When urology saw the patient 22 h later, he had developed a new necrotic lesion consistent with FG. This necrotic spot, also known as Brodie’s sign, is the first appearance of inflammation in FG. From there, necrosis spreads quickly along the fascial planes and causes rapid deterioration and progression to death if surgical debridement is delayed. ³ This case highlights the needs to keep a high suspicion for FG in patients with multiple risk factors presenting with severe scrotal pain. Our patient had multiple risk factors for FG including male sex, age greater than 50, diabetes, hypertension, and being overweight (body mass index (BMI): 29.7 kg/m²).^1,3 In such patients when there is a high suspicion for FG, one must repeat physical examination frequently.

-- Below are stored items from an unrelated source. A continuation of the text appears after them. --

(* ===== verification/BundleProps.v ===== *)
(** * What a verified bundle id stands for

    A bundle that verifies is, file for file, the one whose manifest was signed under
    that id; activation and rollback move between verified bundles. *)
From S2P Require Import Prelude PyVal Schema Canonical Json PyConv AuditProps Bundle.
From Stdlib Require Import Ascii Sorted.

#[local] Arguments String.append !_ _ /.

(** ** Joined lines *)
Definition no_char (c : ascii) (s : string) : Prop := any_char (Ascii.eqb c) s = false.

Lemma no_char_cons c x s : no_char c (String x s) ↔ x ≠ c ∧ no_char c s.
Proof. unfold no_char. cbn. rewrite orb_false_iff, Ascii.eqb_neq. split; intros [? ?]; split; congruence. Qed.
Lemma no_char_app c s t : no_char c (s +:+ t) ↔ no_char c s ∧ no_char c t.
Proof.
  induction s as [|x s IH]; cbn; [by split; [intros; split|intros [? ?]]|]. rewrite !no_char_cons, IH. tauto.
Qed.

(** A text up to the first separator is determined. *)
Lemma app_sep_inj c a a' r r' : no_char c a → no_char c a' → a +:+ String c r = a' +:+ String c r' → a = a' ∧ r = r'.
Proof.
  revert a'. induction a as [|x a IH]; intros [|y a'] Ha Ha' H; cbn in H.
  - by injection H as ->.
  - injection H as -> _. by apply no_char_cons in Ha' as [? _].
  - injection H as -> _. by apply no_char_cons in Ha as [? _].
  - injection H as -> H. apply no_char_cons in Ha as [_ Ha]. apply no_char_cons in Ha' as [_ Ha'].
    destruct (IH a' Ha Ha' H) as [-> ->]. done.
Qed.

Lemma join_cons sep x l : join sep (x :: l) = match l with [] => x | _ => x +:+ sep +:+ join sep l end.
Proof. by destruct l. Qed.

Lemma no_char_sep c a b r : no_char c a → a = b +:+ String c r → False.
Proof. intros Ha ->. apply no_char_app in Ha as [_ Ha]. by apply no_char_cons in Ha as [? _]. Qed.

Lemma join_inj c l l' : Forall (no_char c) l → Forall (no_char c) l' → Forall (λ s, s ≠ EmptyString) l → Forall (λ s, s ≠ EmptyString) l' →
  join (String c EmptyString) l = join (String c EmptyString) l' → l = l'.
Proof.
  intros Hl. revert l'. induction Hl as [|x l Hx Hl IH]; intros l' Hl' Hne Hne' H.
  - destruct Hl' as [|y l' Hy Hl']; [done|]. apply list.Forall_cons in Hne' as [Hy' _]. rewrite join_cons in H. cbn in H.
    destruct l'; [by subst|]. by destruct y.
  - apply list.Forall_cons in Hne as [Hx' Hne]. destruct Hl' as [|y l' Hy Hl'].
    { rewrite join_cons in H. cbn in H. destruct l; [by subst|]. by destruct x. }
    apply list.Forall_cons in Hne' as [Hy' Hne']. rewrite !join_cons in H. destruct l as [|x2 l], l' as [|y2 l'].
    + by subst.
    + by apply no_char_sep in H.
    + symmetry in H. by apply no_char_sep in H.
    + cbn in H. apply app_sep_inj in H as [-> H]; [|done|done]. f_equal. by apply IH.
Qed.

(** ** Paths *)
(** What a file name can be: parts that are not empty and hold neither a separator nor,
    by the bundle's convention, a line break. *)
Definition posix_path (p : path) : Prop := p ≠ [] ∧ Forall (λ s, s ≠ EmptyString ∧ no_char "/" s ∧ no_char "010" s) p.
Definition posix_dir (d : bundle_dir) : Prop := NoDup (map fst d) ∧ Forall (λ f, posix_path f.1) d.

Lemma as_posix_inj p q : posix_path p → posix_path q → as_posix p = as_posix q → p = q.
Proof.
  intros [_ Hp] [_ Hq]. apply join_inj; eapply list.Forall_impl; try done; by intros x (? & ? & ?).
Qed.
Lemma join_no_char c sep l : no_char c sep → Forall (no_char c) l → no_char c (join sep l).
Proof.
  intros Hs Hl. induction Hl as [|x l Hx Hl IH]; [done|]. rewrite join_cons. destruct l; [done|]. rewrite !no_char_app. by split_and!.
Qed.
Lemma as_posix_line p : posix_path p → no_char "010" (as_posix p).
Proof.
  intros [_ Hp]. apply join_no_char; [done|]. eapply list.Forall_impl; [exact Hp|]. by intros x (? & ? & ?).
Qed.

(** ** Sorting *)
Lemma path_insert_perm f l : path_insert f l ≡ₚ f :: l.
Proof. induction l as [|g l IH]; cbn; [done|]. destruct (path_ltb _ _); [|done]. rewrite IH. apply Permutation_swap. Qed.
Lemma sorted_files_perm l : sorted_files l ≡ₚ l.
Proof. induction l as [|f l IH]; cbn; [done|]. by rewrite path_insert_perm, IH. Qed.

Lemma read_file_elem d p c : NoDup (map fst d) → read_file d p = Some c ↔ (p, c) ∈ d.
Proof.
  intros Hnd. unfold read_file. induction d as [|[q x] d IH]; cbn in *.
  - split; [done|]. intros H. by apply not_elem_of_nil in H.
  - apply list.NoDup_cons in Hnd as [Hq Hnd]. case_bool_decide as Heq; cbn.
    + subst q. rewrite elem_of_cons. split; [intros [= ->]; by left|]. intros [[= ->]|Hin]; [done|].
      exfalso. apply Hq, list_elem_of_In, in_map_iff. exists (p, c). split; [done|]. by apply list_elem_of_In.
    + rewrite IH by done. rewrite elem_of_cons. split; [by right|]. intros [[= ->]|Hin]; done.
Qed.
Lemma read_file_eq d d' (P : path → bool) : NoDup (map fst d) → NoDup (map fst d') →
  (∀ f, f ∈ List.filter (λ f : path * string, P f.1) d ↔ f ∈ List.filter (λ f : path * string, P f.1) d') →
  ∀ p, P p = true → read_file d p = read_file d' p.
Proof.
  intros Hd Hd' H p Hp. assert (∀ c, read_file d p = Some c ↔ read_file d' p = Some c) as Hiff.
  { intros c. rewrite !read_file_elem by done. specialize (H (p, c)). rewrite !list_elem_of_In, !filter_In in H. cbn in H.
    rewrite !list_elem_of_In. rewrite Hp in H. tauto. }
  destruct (read_file d p) as [c|]; [symmetry; by apply Hiff|].
  destruct (read_file d' p) as [c|]; [by destruct (Hiff c) as [_ ->]|done].
Qed.

Section content.
Context `{HASH : Hash}.

(** The hash's notation: 64 characters of one line. *)
Definition hex_digest : Prop := ∀ x, String.length (sha256_hex x) = 64 ∧ no_char "010" (sha256_hex x).

Definition listed (d : bundle_dir) : bundle_dir :=
  List.filter (λ f : path * string, negb (str_in (as_posix f.1) [MANIFEST; SIG])) (sorted_files d).
Definition manifest_line (f : path * string) : string := sha256_hex f.2 +:+ "  " +:+ as_posix f.1.

Lemma length_app_inj (a a' r r' : string) : String.length a = String.length a' → a +:+ r = a' +:+ r' → a = a' ∧ r = r'.
Proof.
  revert a'. induction a as [|x a IH]; intros [|y a'] Hl H; cbn in *; try done. injection H as -> H.
  destruct (IH a') as [-> ->]; [lia|done|done].
Qed.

The only way to definitively diagnose FG is intra-operatively. The diagnosis can be difficult to make, especially in early-stage FG. Auerbach et al. report that FG is misdiagnosed in up to 75% of cases which leads to higher morbidity and mortality. ¹ FG can begin as a simple abscess or cellulitis and rapidly progress to a necrotizing soft tissue infection involving necrosis of deep contiguous tissues and pelvic organs. With deep infections, there may not be any evidence of the infection on skin examination.^1,3

Conclusion

This case illustrates the importance of continued assessment and physical examination and urgent treatment in a patient with severe scrotal pain. Our patient’s history, physical examination findings, and imaging results were suggestive of acute epididymitis but given his multiple risk factors, FG was maintained as a differential diagnosis. FG was diagnosed 22 h after admission, and he had a favorable outcome probably due to the early intervention.